_AVAILABLE DATA_.
(** * Website signal extraction: a shallow embedding of [backend/scraper.py]

The development follows the class [WebsiteScraper]: URL normalisation,
the single fetch, and the four extractors (SEO, speed, content, UX) that
read the parsed document.  Python values are modelled as follows.

- [str] is [string]; a character is a code point below 256, and text
  with other characters is outside the model.
- [int] is [Z]; a [float] is a binary64 value kept as mantissa and
  exponent, with every operation rounded to nearest, ties to even.
- a [dict] with string keys is a [gmap string value].
- an exception is the [Raise] branch of [result].
- the parsed document ([BeautifulSoup]) is a list of [node] trees, and
  the parser is a function that may fail, because the constructor can
  raise; the scraper object is a record threaded through the methods,
  because [get_content_data] prunes the shared tree in place. *)

From Stdlib Require Import ZArith Lia Ascii String.
From stdpp Require Import base strings gmap list.

Set Warnings "-register-all".
#[local] Open Scope string_scope.
#[local] Open Scope Z_scope.

(** ** Python strings *)

Module PyStr.

Definition code (c : ascii) : N := N_of_ascii c.
(** * midi-mcp-server: the composition-to-event translation of [src/index.ts]

    The development embeds the [create_midi] request handler, the two
    normalisation passes it runs over the parsed composition, and
    [createMidiFile] with its helpers, and proves the properties the
    specification states about them.

    ECMAScript numbers are IEEE 754 binary64 values.  They are modelled with
    the Standard Library's executable specification of IEEE arithmetic
    ([SpecFloat], precision 53 and maximal exponent 1024), so every
    arithmetic step below rounds, overflows and produces NaN exactly where
    the program does. *)

From Stdlib Require Import ZArith List Ascii String Bool Lia.
From Stdlib Require Import Floats.SpecFloat.
Import ListNotations.

Local Open Scope Z_scope.

(** ** ECMAScript numbers *)

Module Num.

Definition number := spec_float.

Definition prec := 53.
Definition emax := 1024.

Definition NaN : number := S754_nan.

(** The number denoted by an integer literal or by an array index. *)
Definition of_Z (n : Z) : number := binary_normalize prec emax n 0 false.

(** [m * 2 ^ e], for the literals that are not integers. *)
Definition of_dyadic (m e : Z) : number := binary_normalize prec emax m e false.

Definition sub : number -> number -> number := SFsub prec emax.
Definition mul : number -> number -> number := SFmul prec emax.
Definition div : number -> number -> number := SFdiv prec emax.

(** [x === y] on two numbers. *)
Definition strict_eq : number -> number -> bool := SFeqb.

(** [x < y] and [x <= y]. *)
Definition ltb : number -> number -> bool := SFltb.
Definition leb : number -> number -> bool := SFleb.

(** ToBoolean on a number: zero of either sign and NaN are falsy. *)
Definition truthy (x : number) : bool :=
  match x with
  | S754_zero _ | S754_nan => false
  | _ => true
  end.
Lemma str_break_app c a b : lacks c a = true → str_break c (a +:+ String c b) = Some (a, b).
Proof.
  induction a as [|d a IH]; intros H.
  - rewrite str_app_nil_l. cbn [str_break]. unfold is_char. by rewrite bool_decide_true.
  - unfold lacks in H. simpl in H. bools. rewrite str_app_cons. cbn [str_break].
    rewrite H, IH; done.
Qed.

Lemma str_break_lacks c a : lacks c a = true → str_break c a = None.
Proof.
  induction a as [|d a IH]; intros H; [done|].
  unfold lacks in H. simpl in H. bools. simpl. rewrite H, IH; done.
Qed.

Lemma strtok_from_app c cur a s :
  lacks c a = true → strtok_from c cur (a +:+ s) = strtok_from c (cur +:+ a) s.
Proof.
  revert cur; induction a as [|d a IH]; intros cur H.
  - by rewrite str_app_nil_r.
  - unfold lacks in H. simpl in H. bools. rewrite str_app_cons. cbn [strtok_from].
    rewrite H, IH by done. f_equal. rewrite <- str_app_assoc. done.
Qed.

(** Tokens separated by single delimiters. *)
Lemma strtok_cons c a s :
  lacks c a = true → a ≠ "" → strtok c (a +:+ String c s) = a :: strtok c s.
Proof.
  intros Ha Hn. unfold strtok. rewrite strtok_from_app by done. rewrite str_app_nil_l.
  cbn [strtok_from]. unfold is_char. rewrite bool_decide_true by done.
  destruct (streq a "") eqn:E; [by apply streq_true in E|done].
Qed.

Lemma strtok_last c a : lacks c a = true → a ≠ "" → strtok c a = [a].
Proof.
  intros Ha Hn. unfold strtok. rewrite <- (str_app_nil_r a) at 1.
  rewrite strtok_from_app, str_app_nil_l by done. cbn [strtok_from].
  destruct (streq a "") eqn:E; [by apply streq_true in E|done].
Qed.

(** The values of an [int], and the length of their decimal text. *)
Definition in_int (z : Z) : Prop := (- INT_MAX - 1 ≤ z ≤ INT_MAX)%Z.

Lemma uint_value_ge acc d :
  (0 ≤ acc)%Z → (acc * 10 ^ Z.of_nat (String.length (NilEmpty.string_of_uint d)) ≤ uint_value acc d)%Z.
Proof.
  revert acc; induction d; intros acc Ha; cbn [uint_value NilEmpty.string_of_uint String.length];
    [lia|..]; rewrite Nat2Z.inj_succ, Z.pow_succ_r by lia;
    (etrans; [|apply IHd; lia]); nia.
Qed.

Lemma print_dec_length n : (Z.of_N n < 10 ^ 10)%Z → (String.length (print_dec n) ≤ 10)%nat.
Proof.
  intros Hn. unfold print_dec.
  pose proof (DecimalN.Unsigned.to_of (N.to_uint n)) as Hu.
  pose proof (DecimalN.Unsigned.of_to n) as Ho. rewrite Ho in Hu.
  assert (uint_value 0 (N.to_uint n) = Z.of_N n) as Hv.
  { rewrite uint_value_of_uint. change (Pos.of_uint ?d) with (N.of_uint d). by rewrite Ho. }
  assert (∀ k d, (1 ≤ k)%Z → uint_value k d = Z.of_N n →
     (String.length (NilEmpty.string_of_uint d) ≤ 9)%nat) as Hlen.
  { intros k d Hk Hd. pose proof (uint_value_ge k d ltac:(lia)) as Hge. rewrite Hd in Hge.
    destruct (decide (String.length (NilEmpty.string_of_uint d) ≤ 9)%nat) as [|Hgt]; [done|exfalso].
    assert (10 ^ 10 ≤ 10 ^ Z.of_nat (String.length (NilEmpty.string_of_uint d)))%Z
      by (apply Z.pow_le_mono_r; lia). nia. }
  destruct (N.to_uint n) as [|d|d|d|d|d|d|d|d|d|d];
    cbn [NilEmpty.string_of_uint String.length uint_value] in *; [lia| |..].
  2-10: apply Hlen in Hv; lia.
  unfold Decimal.unorm in Hu. cbn [Decimal.nzhead] in Hu.
  destruct (Decimal.nzhead d) as [|e|e|e|e|e|e|e|e|e|e] eqn:E; try discriminate;
    [injection Hu as ->; simpl; lia|].
  exfalso. by eapply nzhead_nonzero.
Qed.

Lemma print_int_length z : in_int z → (String.length (print_int z) ≤ 11)%nat.
Proof.
  unfold in_int, INT_MAX, print_int. intros Hz. case_match; bools; simpl.
  - pose proof (print_dec_length (Z.to_N (- z))). lia.
  - pose proof (print_dec_length (Z.to_N z)). lia.
Qed.

(** *** Binary integers *)

Definition byte_of (z : Z) : Ascii.ascii := Ascii.ascii_of_N (Z.to_N (z mod 256)).

(** [fwrite(&x, sizeof(int32_t), 1, fp)], least significant byte first. *)
Definition fwrite_int32 (x : Z) : string :=
  String (byte_of x) (String (byte_of (Z.shiftr x 8))
    (String (byte_of (Z.shiftr x 16)) (String (byte_of (Z.shiftr x 24)) ""))).

(** [fread(&x, sizeof(int32_t), 1, fp)]: the value and the rest of the file. *)
Definition fread_int32 (s : string) : option (Z * string) :=
  match s with
  | String a (String b (String c (String d rest))) =>
      let v c := Z.of_N (Ascii.N_of_ascii c) in
      let u := (v a + 256 * v b + 65536 * v c + 16777216 * v d)%Z in
      Some ((if (u <? 2 ^ 31)%Z then u else u - 2 ^ 32)%Z, rest)
  | _ => None
  end.

Lemma byte_of_val z : Z.of_N (Ascii.N_of_ascii (byte_of z)) = (z mod 256)%Z.
Proof.
  unfold byte_of. pose proof (Z.mod_pos_bound z 256 ltac:(lia)).
  rewrite Ascii.N_ascii_embedding by lia. lia.
Qed.

Lemma fread_fwrite_int32 x rest : in_int x → fread_int32 (fwrite_int32 x +:+ rest) = Some (x, rest).
Proof.
  unfold in_int, INT_MAX. intros Hx. unfold fwrite_int32.
  rewrite !str_app_cons, str_app_nil_l. unfold fread_int32. rewrite !byte_of_val.
  rewrite !Z.shiftr_div_pow2 by lia. do 2 f_equal.
  change (2 ^ 8)%Z with 256%Z. change (2 ^ 16)%Z with 65536%Z. change (2 ^ 24)%Z with 16777216%Z.
  change (2 ^ 31)%Z with 2147483648%Z. change (2 ^ 32)%Z with 4294967296%Z.
  case_match; bools; Z.div_mod_to_equations; lia.
Qed.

_DESCRIPTION OF THE TASK_. Copy, exactly and only, the lines above that begin with the one containing "#[local] Open Scope string_scope." and finish with the one containing "specification states about them.".

_RESPONSE AREA_.
#[local] Open Scope string_scope.
#[local] Open Scope Z_scope.

(** ** Python strings *)

Module PyStr.

Definition code (c : ascii) : N := N_of_ascii c.
(** * midi-mcp-server: the composition-to-event translation of [src/index.ts]

    The development embeds the [create_midi] request handler, the two
    normalisation passes it runs over the parsed composition, and
    [createMidiFile] with its helpers, and proves the properties the
    specification states about them.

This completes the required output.